5 Comments to “the HAES® files: Healthier At Every Size”

  1. Well said! I recall the email thread that led me to use the phrase “Healthier at Every Size”. It had to do with the conversation that HAES® advocates often have with people who say something like “do you seriously expect me to believe that someone can be healthy if they are fat like my sister, who weighs 500 pounds? She can hardly breathe…etc.” To me, even their sister has some choices that are consistent with HAES tenets. First, even at her weight, giving up dieting or other “heroic” measures to lose weight is the first step. Most 500 pound people have spent a lifetime ratcheting up their weight to what is it today, through dieting. Second, there are lots of things any of us, even 500 pound people, can do to be healthier. But typically, very large people have often given up seeking those things because there is no guarantee of weight loss, and they may even suffer from what Canadian researchers Polivy and Herman called the “what the hell” syndrome–“I’m going to die young anyway, so what’s the use?” Another variation of that is: “No potential partner will look at me until I lose 350 pounds, which is an unattainable goal, so why bother looking for a partner?”

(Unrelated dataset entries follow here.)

(* ===== verification/LookupSpec.v ===== *)
(** * Correctness of single-component lookup

    [lookup_one_len] on a directory kept in the dentry cache: it returns the
    hashed dentry of that name, or creates a negative one, or reports an error,
    and each time the caller owns one reference more. *)

From S2P Require Import Prelude KString Kernel Links Inode InodeInv Dcache DcacheInv DcacheOps.
From S2P Require Import Filesystems Super Mount Libfs Groups Namei.

(** ** Names *)

(** A name of one path component. *)
Definition component (name : bytes) : Prop := cstring name ∧ name ≠ [] ∧ 47 ∉ name.

(** The hash computed byte by byte is that of the whole name, so that a dentry
    made by [d_alloc_name] is found by [lookup_one_len]. *)
Lemma hash_component_full name n h :
  Forall (λ c, c ≠ 0 ∧ c ≠ 47) name → (n ≤ length name)%nat →
  hash_component name n h = Some (name_hash_loop name n h).
Proof.
  intros Hf. revert n h. induction Hf as [|c name [H0 H1] Hf IH]; intros [|n] h; simpl; try done.
  { lia. }
  intros Hn. rewrite (proj2 (Z.eqb_neq _ _) H0), (proj2 (Z.eqb_neq _ _) H1). simpl.
  apply IH. lia.
Qed.

Lemma component_bytes name : component name → Forall (λ c, c ≠ 0 ∧ c ≠ 47) name.
Proof.
  intros (Hc & _ & Hs). apply Forall_forall. intros c Hin. unfold cstring in Hc.
  rewrite Forall_forall in Hc. specialize (Hc _ Hin). split; [lia|by intros ->].
Qed.

(** The key under which a name is looked up. *)
Definition key (name : bytes) : qstr :=
  {| q_hash := full_name_hash name (Z.of_nat (length name));
     q_len := Z.of_nat (length name); q_name := name |}.

Lemma lookup_one_len_key name base :
  component name → lookup_one_len name base (strlen name) = lookup_hash (key name) base.
Proof.
  intros Hn. pose proof Hn as (Hc & Hne & _). unfold lookup_one_len, key, full_name_hash.
  rewrite strlen_cstring, Nat2Z.id by done.
  rewrite hash_component_full by (by apply component_bytes || lia).
  destruct name; [done|]. by rewrite (proj2 (Z.eqb_neq _ _)) by (simpl; lia).
Qed.

(** ** Permission to search a directory *)

Definition may_exec (t : task) (i : inode) : Z :=
  check_mode t i
    (if fsuid t =? i_uid i then Z.shiftr (i_mode i) 6
     else if in_group_p t (i_gid i) then Z.shiftr (i_mode i) 3 else i_mode i) MAY_EXEC.

Lemma wp_permission_exec x i Q s :
  inodes s !! x = Some i → Q (may_exec (current s) i) s → wp (permission x MAY_EXEC) Q s.
Proof.
  intros Hx HQ. unfold permission, generic_permission. wp_run. simpl. wp_run. simpl. wp_run.
  unfold may_exec in HQ. destruct (fsuid (current s) =? i_uid i); by wp_run.
Qed.

(** ** The lookup method *)

Definition simple_dentry (d : dentry) : dentry := d <| d_op := Some simple_dentry_operations |>.

Lemma vfs_inv_set_op dext iext x d s :
  vfs_inv dext iext s → dentries s !! x = Some d →
  vfs_inv dext iext (s <| dentries ::= <[x := simple_dentry d]> |>).
Proof.
  intros [Hd Hi] Hx. split; [|by apply (inode_inv_ext _ _ _ _ Hi)].
  pose proof (dc_ok _ _ Hd _ _ Hx) as [H1 H2 H3 H4 H5 H6].
  by eapply (dcache_inv_set dext dext s _ x d); [done|done|reflexivity|done|done| |].
Qed.

Lemma wp_simple_lookup dext iext dir x d s :
  vfs_inv dext iext s → dentries s !! x = Some d → d_inode d = NULL → d_unhashed d = true →
  d_name_len d ≤ NAME_MAX →
  wp (simple_lookup dir x) (λ r s', r = NULL ∧ vfs_inv dext iext s' ∧
    s' = rehashed x (simple_dentry d) (s <| dentries ::= <[x := simple_dentry d]> |>)) s.
Proof.
  intros Hv Hx Hn Hu Hlen. unfold simple_lookup, d_add. wp_run.
  rewrite Z.gtb_ltb, (proj2 (Z.ltb_ge _ _)) by lia. wp_run.
  pose proof (vfs_inv_set_op _ _ _ _ _ Hv Hx) as Hv1.
  eapply wp_mono; [eapply (wp_d_instantiate_null _ _ _ _ _ Hv1); [wp_lookup|done]|].
  intros _ s1 ->. wp_run.
  eapply wp_mono; [eapply (wp_d_rehash _ _ _ _ _ Hv1); [wp_lookup|done]|].
  intros _ s2 [Hv2 ->]. wp_run. done.
Qed.

(** ** The lookup *)

Lemma wp_cached_lookup dext iext base bd name s Q :
  vfs_inv dext iext s → dentries s !! base = Some bd →
  (lookup_spec s base name NULL → Q NULL s) →
  (∀ r d b, dentries s !! r = Some d → d_hash_node d = InBucket b → named base name d = true →
     vfs_inv (bump r 1 dext) iext (s <| dentries ::= <[r := d <| d_count ::= Z.add 1 |>]> |>) →
     Q r (s <| dentries ::= <[r := d <| d_count ::= Z.add 1 |>]> |>)) →
  wp (cached_lookup base name) Q s.
Proof.
  intros Hv Hb Hnone Hsome. pose proof (wp_d_lookup dext iext base bd name s Hv Hb) as Hl.
  unfold cached_lookup. apply wp_bind. eapply wp_mono; [exact Hl|].
  intros r s' [Hspec Hr]. destruct (decide (r = NULL)) as [->|Hr0]; simpl.
  - subst s'. apply wp_bind. eapply wp_mono; [exact Hl|].
    intros r s' [Hspec' Hr]. destruct (decide (r = NULL)) as [->|Hr0].
    + subst s'. unfold revalidate. simpl. wp_run. auto.
    + exfalso. unfold lookup_spec in Hspec, Hspec'. rewrite decide_True in Hspec by done.
      rewrite decide_False in Hspec' by done. destruct Hspec' as (d & b & H1 & H2 & H3).
      rewrite (Hspec _ _ _ H1 H2) in H3. done.
  - unfold lookup_spec in Hspec. rewrite decide_False in Hspec by done.
    destruct Hspec as (d & b & H1 & H2 & H3). destruct Hr as [Hv' Hr]. specialize (Hr _ H1). subst s'.
    rewrite (proj2 (Z.eqb_neq _ _) Hr0). wp_run. unfold revalidate.
    rewrite (proj2 (Z.eqb_neq _ _) Hr0). wp_run. eauto.
Qed.

(** A directory of the dentry cache, in use, with its inode. *)
Record dir_ok (s : kstate) (base : ptr) (bd : dentry) (bi : inode) : Prop := mkDirOk {
  dir_dentry : dentries s !! base = Some bd;
  dir_used : d_count bd ≠ 0;
  dir_inode : inodes s !! d_inode bd = Some bi;
  dir_op : i_op bi = simple_dir_inode_operations
}.

(** The state after a lookup made a negative dentry. *)
Definition negative (name : qstr) (base : ptr) (bd : dentry) (s : kstate) : dentry :=
  simple_dentry (child_dentry name (slab_iname s) base (d_sb bd)).

Definition lookup_new (name : qstr) (base : ptr) (bd : dentry) (s : kstate) : kstate :=
  let x := slab_next s in
  let d := child_dentry name (slab_iname s) base (d_sb bd) in
  rehashed x (simple_dentry d)
    ((child_added x base d (d_alloc_slab name s)) <| dentries ::= <[x := simple_dentry d]> |>).

Lemma lookup_new_found name base bd s :
  0 < slab_next s →
  q_len name = Z.of_nat (length (q_name name)) →
  lookup_spec (lookup_new name base bd s) base name (slab_next s).
Proof.
  intros Hn Hlen. unfold lookup_spec. rewrite decide_False by (unfold NULL; lia).
  set (d := simple_dentry (child_dentry name (slab_iname s) base (d_sb bd))).
  set (b := home_bucket ((child_added (slab_next s) base
    (child_dentry name (slab_iname s) base (d_sb bd)) (d_alloc_slab name s))
      <| dentries ::= <[slab_next s := d]> |>) d).
  exists (hashed b d), b. split_and!.
  - unfold lookup_new. rewrite rehashed_lookup. by rewrite decide_True.
  - done.
  - unfold named. simpl. rewrite !Z.eqb_refl. simpl. apply Z.eqb_eq.
    unfold d_name. simpl. rewrite Hlen, Nat2Z.id, take_ge by done.
    destruct (long_name name); apply memcmp_refl.
Qed.

Inductive lookup_result (dext iext : refs) (name : qstr) (base : ptr) (bd : dentry) (bi : inode)
    (s : kstate) : ptr → kstate → Prop :=
  | lookup_denied :
      may_exec (current s) bi ≠ 0 →
      lookup_result dext iext name base bd bi s (ERR_PTR (may_exec (current s) bi)) s
  | lookup_found r d b :
      may_exec (current s) bi = 0 →
      dentries s !! r = Some d → d_hash_node d = InBucket b → named base name d = true →
      vfs_inv (bump r 1 dext) iext (s <| dentries ::= <[r := d <| d_count ::= Z.add 1 |>]> |>) →
      lookup_result dext iext name base bd bi s
        r (s <| dentries ::= <[r := d <| d_count ::= Z.add 1 |>]> |>)
  | lookup_nomem s' :
      may_exec (current s) bi = 0 → lookup_spec s base name NULL →
      d_alloc_ok name s = false → slab_moved s s' →
      lookup_result dext iext name base bd bi s (ERR_PTR (- ENOMEM)) s'
  | lookup_created :
      may_exec (current s) bi = 0 → lookup_spec s base name NULL → d_alloc_ok name s = true →
      vfs_inv (first_ref (slab_next s) dext) iext (lookup_new name base bd s) →
      lookup_result dext iext name base bd bi s (slab_next s) (lookup_new name base bd s).

Lemma wp_lookup_hash dext iext name base bd bi s :
  vfs_inv dext iext s → dir_ok s base bd bi → q_len name ≤ NAME_MAX →
  wp (lookup_hash name base) (lookup_result dext iext name base bd bi s) s.
Proof.
  intros Hv [Hb Hc Hi Ho] Hlen. unfold lookup_hash, __lookup_hash. wp_run.
  apply (wp_permission_exec _ bi); [done|].
  destruct (may_exec (current s) bi =? 0) eqn:Ex; simpl; bool_to_prop.
  2: { wp_run. by constructor. }
  wp_run. apply (wp_cached_lookup dext iext base bd); [done|done| |].
  - intros Hnone. simpl. wp_run. eapply wp_mono; [by apply (wp_d_alloc dext iext base bd)|].
    intros x s1 Hx. destruct (d_alloc_ok name s) eqn:Eok.
    2: { destruct Hx as [-> Hm]. simpl. wp_run. by eapply lookup_nomem. }
    destruct Hx as (-> & Hv1 & ->).
    pose proof (ii_next _ _ (vi_inode _ _ _ Hv)) as Hn.
    rewrite (proj2 (Z.eqb_neq _ NULL)) by (unfold NULL; lia).
    set (d := child_dentry name (slab_iname s) base (d_sb bd)) in *.
    set (s1 := child_added (slab_next s) base d (d_alloc_slab name s)) in *.
    unfold call_lookup. wp_run.
    wp_step; [|].
    { destruct (d_alloc_slab_moved name s) as (l & n & _ & E).
      unfold s1, child_added. rewrite E. simpl. exact Hi. }
    rewrite Ho. eapply wp_mono; [apply (wp_simple_lookup _ _ _ _ d s1 Hv1); try done|].
    { unfold s1. simpl. by rewrite lookup_insert_eq. }
    intros r s2 (-> & Hv2 & ->). simpl. wp_run. by apply lookup_created.
  - intros r d b H1 H2 H3 Hv'. 
    rewrite (proj2 (Z.eqb_neq _ _) (dentry_addr _ _ _ _ (vi_dcache _ _ _ Hv) H1)). wp_run.
    by eapply lookup_found.
Qed.

Lemma wp_lookup_one_len dext iext name base bd bi s :
  vfs_inv dext iext s → dir_ok s base bd bi → component name →
  Z.of_nat (length name) ≤ NAME_MAX →
  wp (lookup_one_len name base (strlen name)) (lookup_result dext iext (key name) base bd bi s) s.
Proof.
  intros Hv Hb Hn Hlen. rewrite lookup_one_len_key by done. by apply wp_lookup_hash.
Qed.

(** ** What the lookup promises *)

(** The hash that [lookup_one_len] accumulates byte by byte is the one that
    [full_name_hash] computes of the whole name, for every name that is a path
    component; a dentry named by one is found by the other. *)
Theorem component_hash_full name :
  component name →
  hash_component name (length name) init_name_hash =
    Some (name_hash_loop name (length name) init_name_hash) ∧
  end_name_hash (name_hash_loop name (length name) init_name_hash) =
    full_name_hash name (strlen name).
Proof.
  intros Hn. pose proof Hn as (Hc & _ & _). split.
  - apply hash_component_full; [by apply component_bytes|done].
  - unfold full_name_hash. by rewrite strlen_cstring, Nat2Z.id.
Qed.

(** C28: [lookup_one_len] on a directory of the dentry cache neither faults nor
    loops.  It reports the error of the permission check; or it returns the
    hashed dentry of that name, and only its count changes; or, when there is
    none, a new dentry for the name, negative, hashed below the directory and with
    one reference; or -ENOMEM, and only the allocator has moved.  The caches keep
    their invariant in every case. *)
Theorem lookup_one_len_correct dext iext name base bd bi s :
  vfs_inv dext iext s → dir_ok s base bd bi → component name →
  Z.of_nat (length name) ≤ NAME_MAX →
  wp (lookup_one_len name base (strlen name)) (λ r s',
    (may_exec (current s) bi ≠ 0 ∧ r = ERR_PTR (may_exec (current s) bi) ∧ s' = s) ∨
    (may_exec (current s) bi = 0 ∧
     ((∃ d b, dentries s !! r = Some d ∧ d_hash_node d = InBucket b ∧
         named base (key name) d = true ∧ vfs_inv (bump r 1 dext) iext s' ∧
         s' = s <| dentries ::= <[r := d <| d_count ::= Z.add 1 |>]> |>) ∨
      (lookup_spec s base (key name) NULL ∧
       ((d_alloc_ok (key name) s = false ∧ r = ERR_PTR (- ENOMEM) ∧ vfs_inv dext iext s' ∧ slab_moved s s') ∨
        (d_alloc_ok (key name) s = true ∧ r = slab_next s ∧
         vfs_inv (first_ref r dext) iext s' ∧ lookup_spec s' base (key name) r ∧
         s' = lookup_new (key name) base bd s ∧
         ∃ d, dentries s' !! r = Some d ∧ d_inode d = NULL ∧ d_count d = 1 ∧ d_parent d = base ∧ d_sb d = d_sb bd)))))) s.
Proof.
  intros Hv Hb Hn Hlen. eapply wp_mono; [by apply (wp_lookup_one_len dext iext name base bd bi)|].
  intros r s' [|r' d b He Hd Hh Hnm Hv'|s1 He Hno Hal Hm|He Hno Hal Hv'].
  - by left.
  - right. split; [done|]. left. by exists d, b.
  - right. split; [done|]. right. split; [done|]. left. split_and!; [done..| |done].
    by eapply slab_moved_inv.
  - right. split; [done|]. right. split; [done|]. right. split_and!; [done..| |done|].
    + apply lookup_new_found; [|done]. apply (ii_next _ _ (vi_inode _ _ _ Hv)).
    + unfold lookup_new. rewrite rehashed_lookup, decide_True by done. by eexists.
Qed.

    And, taking off my HAES hat for a moment and putting on my anti-size-discrimination hat, someone’s harsh treatment in society due to the size of their body is wrong, even if they aren’t so healthy, for whatever reason! As a simple test, ask yourself whether you feel empathy toward someone who has developed lung cancer, even though you know they smoked all their life despite the risks. I do feel such empathy.

  2. I’ve had success with long-term weight loss precisely because I never went on a diet. Instead I worked with an RD for two years. The focus was on health, not weight (at her direction, not mine; I was often frustrated by how little she wanted to focus on weight.) Over time I became aware of things like whole grains, saturated fat, and also the benefits and limits of exercise.

    I am one of the “lucky” ones because I had the money to spend on health care and organic food. I also live in a city where I can exercise year-round in (relatively) safe neighborhoods. My nutritionist’s current rates are $110 an hour. I doubt many health insurance plans would cover that. (Mine didn’t.) I notice how high my grocery bill is when I shop exclusively off Dr. Weil’s food pyramid. I can’t afford to be *that* healthy.

    One small sign of progress I saw recently: in an episode of “Perfect Couples” a character was encouraged to improve his eating habits. The focus was strictly on health, not weight. I don’t remember a single comment about his needing to lose weight even though the actor might be considered “slightly overweight” by show biz standards.

  3. I am reblogging this post because it fits in my belief system; health isn’t about size or shape or marathon running. I see thin people eating poorly and larger people eating properly; is one healthier than the other? I have seen larger sized people accomplish IronMan Triathlon and fitter looking bystanders saying “I could NEVER accomplish that”.
    Health begins as a state of mind; not a size or standard.
    I have lost just shy of 100lbs in a matter of 1 1/2 year and have kept it off for the past 1 1/2 year strickly because I didn’t look at it as dieting; I began to understand how to fuel my body properly, added movement into my daily life and changed the way I viewed myself.
    Thank you for the post. Melodie

  4. Reblogged this on Your Turn Women and commented:
    I found this blog post to be thought provoking and within a belief system I have. I hope you enjoy it!

  5. How wonderful it is to know that we are all responsible for ourselves in mind, body and Spirit. Noone has the right to control us in any area of our lives unless we unhealthfully allow them to. I read a great book in college (1986) called “Stigma” that adressed all types of false perceptions plus predjudices along with discussing the oppressiveness exuded if not encouraged by our brainwashing society’s dysfunctional (primarily male dominated) grid and standards. It’s so awful that our society is still bound by the things that perpetuate negativity, shame and hatred pertaining to the Divinely Created human form.